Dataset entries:
###

Lemma elem_of_connections (s : ServerInternal) c :
  c ∈ omap (connections s !!.) (in_order (dom (connections s))) <-> exists n, connections s !! n = Some c.
Proof.
  rewrite list_elem_of_omap. setoid_rewrite elem_of_in_order. split; [naive_solver|].
  intros [n Hn]. exists n. split; [by eapply elem_of_dom_2|done].
Qed.

Lemma fd_sets_spec (s : ServerInternal) :
  (0 <= nudge_read_end s < FD_SETSIZE)%Z -> (forall n c, connections s !! n = Some c -> fds_ok c) ->
  exists m r w, fd_sets s = Ret (m, (r, w))
    /\ (forall fd, fd ∈ r <-> fd = nudge_read_end s \/ exists n c, connections s !! n = Some c /\ fd = read_fd c)
    /\ (forall fd, fd ∈ w <-> exists n c, connections s !! n = Some c /\ write_buf c <> [] /\ fd = write_fd c)
    /\ (forall fd, fd ∈ r ∪ w -> fd <= m)%Z /\ (0 <= m < FD_SETSIZE)%Z.
Proof.
  intros Hn Hc. unfold fd_sets. rewrite mark_spec by done. cbn [mbind outcome_bind].
  destruct (mark_connections_spec (omap (connections s !!.) (in_order (dom (connections s))))
    (Z.max (nudge_read_end s) 0) ({[nudge_read_end s]} ∪ ∅) ∅) as (m&r&w&->&Hr&Hw&?&?).
  - apply Forall_forall. intros c [n ?]%elem_of_connections. by apply (Hc n).
  - set_unfold. intros fd. naive_solver lia.
  - lia.
  - exists m, r, w. refine (conj eq_refl (conj _ (conj _ (conj _ _)))); try done; intros fd.
    + rewrite Hr. unfold wants_read. setoid_rewrite elem_of_connections. set_solver.
    + rewrite Hw. unfold wants_write. setoid_rewrite elem_of_connections. set_solver.
Qed.
(** [set_sys_error] for one failure after the other. *)
Fixpoint sys_errors (errs : list (bytes * Z)) : st ServerInternal event unit :=
  match errs with
  | [] => mret ()
  | (m, e) :: errs' => sys_error m e;; sys_errors errs'
  end.

(** Once there is an error message it stays. *)
Lemma later_errors errs : forall s,
  errors_have_text -> error_message s <> [] -> exists l,
    sys_errors errs s = (l, Ret ((), s))
    /\ Forall2 (fun ev '(m', e') => exists t',
         get_sys_error strerror strerror_r_gnu strerror_r_xsi variant e' = Ret t'
         /\ ev = LogEntry "E" (m' ++ B ": " ++ t')) l errs.
Proof.
  induction errs as [|[m e] errs IH]; intros s He Hs; [by exists []|]. cbn [sys_errors].
  destruct (set_sys_error_spec m e s He) as (t&Ht&E). rewrite decide_True in E by done.
  destruct (IH s He Hs) as (l&El&Hl). erewrite st_run; [|exact E]. rewrite El.
  eexists. split; [reflexivity|]. constructor; [by exists t|exact Hl].
Qed.

(** The error message of a server is that of its first failure, whatever
    fails later; every failure is logged, in order. *)
Theorem first_error_kept m e errs s :
  errors_have_text -> error_message s = [] ->
  exists l s' t, sys_errors ((m, e) :: errs) s = (l, Ret ((), s'))
    /\ get_sys_error strerror strerror_r_gnu strerror_r_xsi variant e = Ret t
    /\ error_message s' = m ++ B ": " ++ t
    /\ Forall2 (fun ev '(m', e') => exists t',
         get_sys_error strerror strerror_r_gnu strerror_r_xsi variant e' = Ret t'
         /\ ev = LogEntry "E" (m' ++ B ": " ++ t')) l ((m, e) :: errs).
Proof.
  intros He Hs. cbn [sys_errors].
  destruct (set_sys_error_spec m e s He) as (t&Ht&E). rewrite decide_False in E by auto.
  erewrite st_run; [|exact E]. set (s1 := set_error_message _ s).
  destruct (later_errors errs s1 He) as (l&El&Hl); [simpl; by destruct m|].
  rewrite El. do 2 eexists. exists t. split; [reflexivity|]. split_and!; [done|done|].
  constructor; [by exists t|exact Hl].
Qed.
End props.

(** ** A run of the server with its own dispatcher *)

Module Demo.


Definition VERSION : bytes := B "0.1".
Definition fmt (d : SpecFloat.spec_float) : bytes := [].

Lemma version_fits : fits_memory VERSION.
Proof. by vm_compute. Qed.

#[export] Instance dispatcher : Dispatcher Dispatch.XappyWorker := Dispatch.XappyDispatcher VERSION fmt.
#[export] Instance laws : DispatcherLaws Dispatch.XappyWorker :=
  Dispatch.XappyDispatcher_laws VERSION fmt version_fits.

Definition strerror (e : Z) : bytes := B "?".
Abbreviation round_of := (round_of strerror strerror (fun e => (e, [])) NoStrerrorR 0).
Abbreviation serves := (serves strerror strerror (fun e => (e, [])) NoStrerrorR 0).
Abbreviation round_ok := (round_ok strerror strerror (fun e => (e, [])) NoStrerrorR).

Lemma errors_ok : errors_have_text strerror strerror (fun e => (e, [])) NoStrerrorR.
Proof. intros e. eexists. reflexivity. Qed.

Definition next (k : round) (s : ServerInternal) : list event * ServerInternal :=
  match round_of k s with (l, Ret (v, s')) => (l, s') | (l, _) => (l, s) end.

Lemma serves_next s l q s1 k :
  serves s l q s1 -> round_ok k s1 ->
  serves s (l ++ (next k s1).1) (q ++ queued (next k s1).1) (next k s1).2.
Proof.
  intros Hs Hk. unfold next.
  destruct (mainloop_round_effect strerror strerror (fun e => (e, [])) NoStrerrorR 0 k s1 Hk)
    as (l1&v&s2&d&E&_).
  rewrite E. by eapply serves_round.
Qed.

(** The connection on stdin and stdout, a request, a nudge, a write. *)
Definition s0 : ServerInternal :=
  MkServerInternal true false 5 6 [] {[0%Z := new_Connection 0 1]} [].
Definition k1 : round := Round (fun _ r _ => SysOk (1%Z, (r ∩ {[0%Z]}, ∅))) [SysOk (B "R")]
  (fun _ => [SysErr EINTR; SysOk (B "12 7 Gversion x3 ab")]) (fun _ => [SysOk 9]).
Definition k2 : round := Round (fun _ r _ => SysOk (1%Z, (r ∩ {[6%Z]}, ∅))) [SysOk (B "R")]
  (fun _ => [SysOk []]) (fun _ => [SysOk 9]).
Definition k3 : round := Round (fun _ _ w => SysOk (1%Z, (∅, w ∩ {[1%Z]}))) [SysOk (B "R")]
  (fun _ => [SysOk []]) (fun _ => [SysOk 3]).
Definition s1 : ServerInternal := (next k1 s0).2.
Definition s2 : ServerInternal := (next k2 s1).2.
Definition s3 : ServerInternal := (next k3 s2).2.

(** One connection is enough: what a round relies on, on that connection. *)
Lemma one_connection_ok k s c :
  connections s = {[0%Z := c]} ->
  connection_ok k 0 c ->
  connection_ok k 0 (set_write_buf (write_buf c ++ responses_for 0 (outgoing_messages s)) c) ->
  Forall (fun r => printable r.1) (outgoing_messages s) -> is_Some (next_read (nudge_reads k)) ->
  (0 <= nudge_read_end s < FD_SETSIZE)%Z ->
  (forall m r w, match select_result k m r w with SysOk (_, (r', w')) => r' ⊆ r /\ w' ⊆ w | SysErr _ => True end) ->
  round_ok k s.
Proof.
  intros Hs H1 H2 Hq Hr Hn Hsel. split; [|done..|exact errors_ok].
  intros n c'. rewrite Hs. intros [<- <-]%lookup_singleton_Some. done.
Qed.

Ltac connection_ok_here :=
  split;
  [ by apply (fd_printable 0) | by vm_compute | by vm_compute
  | vm_compute; reflexivity
  | eexists; reflexivity
  | vm_compute; eexists; reflexivity
  | vm_compute; reflexivity ].

Definition c0 : Connection := new_Connection 0 1.

Lemma queue_ok (q : list (Z * bytes)) :
  Forall (fun r => 0 <= r.1 < FD_SETSIZE)%Z q -> Forall (fun r => printable r.1) q.
Proof. intros H. eapply Forall_impl; [exact H|]. intros r. apply fd_printable. Qed.

Lemma round1_ok : round_ok k1 s0.
Proof.
  apply (one_connection_ok _ _ c0); [done| | |constructor|by eexists|done|simpl; set_solver];
    connection_ok_here.
Qed.

(** The connection of a state of the run. *)
Definition conn (s : ServerInternal) : Connection := default c0 (connections s !! 0%Z).

Lemma round2_ok : round_ok k2 s1.
Proof.
  apply (one_connection_ok _ _ (conn s1));
    [by vm_compute| | |apply queue_ok, (bool_decide_unpack _); vm_compute; exact I|by eexists|by vm_compute|simpl; set_solver];
    connection_ok_here.
Qed.

Lemma round3_ok : round_ok k3 s2.
Proof.
  apply (one_connection_ok _ _ (conn s2));
    [by vm_compute| | |constructor|by eexists|by vm_compute|simpl; set_solver];
    connection_ok_here.
Qed.

(** The run, from the connection of stdin and stdout on. *)
Definition trace : list event := (([] ++ (next k1 s0).1) ++ (next k2 s1).1) ++ (next k3 s2).1.
Definition trace_queued : list (Z * bytes) :=
  (([] ++ queued (next k1 s0).1) ++ queued (next k2 s1).1) ++ queued (next k3 s2).1.

Lemma three_rounds : serves s0 trace trace_queued s3.
Proof. repeat apply serves_next; [constructor|apply round1_ok|apply round2_ok|apply round3_ok]. Qed.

###

▶ EXERCISE PROMPT
Using the entries above, quote each line verbatim from the first through the line that contains "Lemma fd_sets_spec (s".

▶ EXERCISE SOLUTION
Lemma elem_of_connections (s : ServerInternal) c :
  c ∈ omap (connections s !!.) (in_order (dom (connections s))) <-> exists n, connections s !! n = Some c.
Proof.
  rewrite list_elem_of_omap. setoid_rewrite elem_of_in_order. split; [naive_solver|].
  intros [n Hn]. exists n. split; [by eapply elem_of_dom_2|done].
Qed.

Lemma fd_sets_spec (s : ServerInternal) :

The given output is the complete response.